Of course, as the crop spread, reaching the banks of the Cauca River and the foothills, new species of weeds appeared in the cane fields and the relationship of these plants to water, soil and environment changed. "The treadmill in the foothills is not the same as in the flat area of the valley," says the professor.
"That is why," he adds, "to manage weeds you have to start with your correct determination." That first information will be available in the Manual for the recognition of weeds in sugar cane in which Professor Escobar works under the auspices of Cenicaña.
The document includes the 50 most important weed species of cane cultivation in the region, defined by their frequency in the field and their impact on different sites in the Cauca River valley. For this, it was based on previous studies and the experience of technicians from the mills.
Unlike Tropical weeds, agriculture's 'battle' manual for weed management since the 1970s, the new publication will incorporate images and descriptions of plants in their small, young, and adult stages, making it easier to identification in the field for later management and control.

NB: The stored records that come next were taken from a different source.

(* ===== verification/AttestedPolicy.v ===== *)
(** * The attested policy encoding (src/attestation-verify/src/policy.rs)

    [AttestedPolicy::to_bytes] and [AttestedPolicy::from_bytes]: the canonical
    encoding that the attestation commits to.  A [String] is its UTF-8 bytes. *)

From stdpp Require Import strings sorting base numbers list.
From S2P Require Import Prelude Errors SpvTypes.

#[local] Open Scope list_scope.
#[local] Open Scope Z_scope.

Definition POLICY_COMMITMENT_V1 : byte := x01.

Inductive SignerRole : Type := Combined | Mint | Burn.
Inductive EvmDataSource : Type := Disabled | RawRpc | PinnedTlsRpc.
Inductive BtcDataSource : Type := SpvVerified.
Inductive AttestationMode : Type := Mock | Real.

(** [BitcoinNetwork], the attested form of the SPV [Network]. *)
Inductive BitcoinNetwork : Type :=
| BnMainnet
| BnTestnet3
| BnSignet
| BnRegtest
| BnTestnet4
| BnSignetCustom.

(** [SignerRole::clones]. *)
Definition clones (r : SignerRole) : bool :=
  match r with Mint => false | _ => true end.

Definition tag_str (t : EvmFinalityTag) : string :=
  match t with Latest => "latest" | Safe => "safe" | Finalized => "finalized" end.

Definition tag_from_str (s : string) : option EvmFinalityTag :=
  if String.eqb s "latest" then Some Latest
  else if String.eqb s "safe" then Some Safe
  else if String.eqb s "finalized" then Some Finalized
  else None.

(** [BitcoinNetwork::from_env_str]. *)
Definition bn_from_env_str (s : string) : option BitcoinNetwork :=
  if String.eqb s "bitcoin" || String.eqb s "mainnet" then Some BnMainnet
  else if String.eqb s "testnet" || String.eqb s "testnet3" then Some BnTestnet3
  else if String.eqb s "signet" then Some BnSignet
  else if String.eqb s "signetcustom" then Some BnSignetCustom
  else if String.eqb s "testnet4" then Some BnTestnet4
  else if String.eqb s "regtest" then Some BnRegtest
  else None.

(** [Network::attested] (spv/types.rs). *)
Definition attested (n : Network) : BitcoinNetwork :=
  match n with
  | Mainnet => BnMainnet
  | Signet => BnSignet
  | SignetCustom => BnSignetCustom
  | Testnet3 => BnTestnet3
  | Testnet4 => BnTestnet4
  | Regtest => BnRegtest
  end.

Record EvmRpcTlsPin : Type := { pin_host : bytes; pin_ca_sha256 : bytes }.

Record KmsPin : Type := {
  key_arn : bytes;
  region : bytes;
  seed_id : bytes;
  expected_evm_address : option bytes
}.

Record ProductionFields : Type := {
  allow_vanilla_psbt : bool;
  signer_role : SignerRole;
  attestation : AttestationMode;
  evm_source : EvmDataSource;
  btc_source : BtcDataSource;
  pol_chain_id : Z;
  bitcoin_network : BitcoinNetwork;
  bridge_contract : bytes;
  rgb_asset_id : bytes;
  funds_in_contract : bytes;
  evm_finality_tag : EvmFinalityTag;
  spv_min_confirmations : Z;
  electrum_host : bytes;
  evm_rpc_tls : option EvmRpcTlsPin;
  pol_gas_tx_allowed_to : bytes;
  pol_gas_tx_max_gas_limit : Z;
  pol_gas_tx_max_fee_per_gas : Z;
  pol_gas_tx_max_value_wei : Z;
  pol_gas_tx_allowed_selectors : list bytes;
  token_contract : bytes;
  kms : option KmsPin;
  clone_peer_pcr3 : option bytes
}.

According to the professor, weed management must combine manual, mechanical and chemical controls and integrate them with the management of pests and diseases; the key is to decrease the percentage of losses associated with those, without eliminating them entirely because some may be harmful but others may not. “In my opinion there is no harmful plant in the world. The only harmful plant is that of the human foot ”, he adds.
Thus, the application of herbicides will be carried out in accordance with the ecology and physiology of the plant without the need to 'pave' the crops and it will be understood why in some cases cutting it with a scythe or machete may be the wrong alternative.
According to Javier Carbonell, director of the Cenicaña Agronomy Program and manager of this initiative, the publication is expected to be ready before the end of 2017. In addition to the description of the 50 species, it will include an illustrated glossary and a photographic annex of a dozen more. "Without a doubt, the Manual will be a fundamental tool to make agronomic management more responsible with the environment and to contribute to reducing the impact of weeds on the productivity of our crop," he says.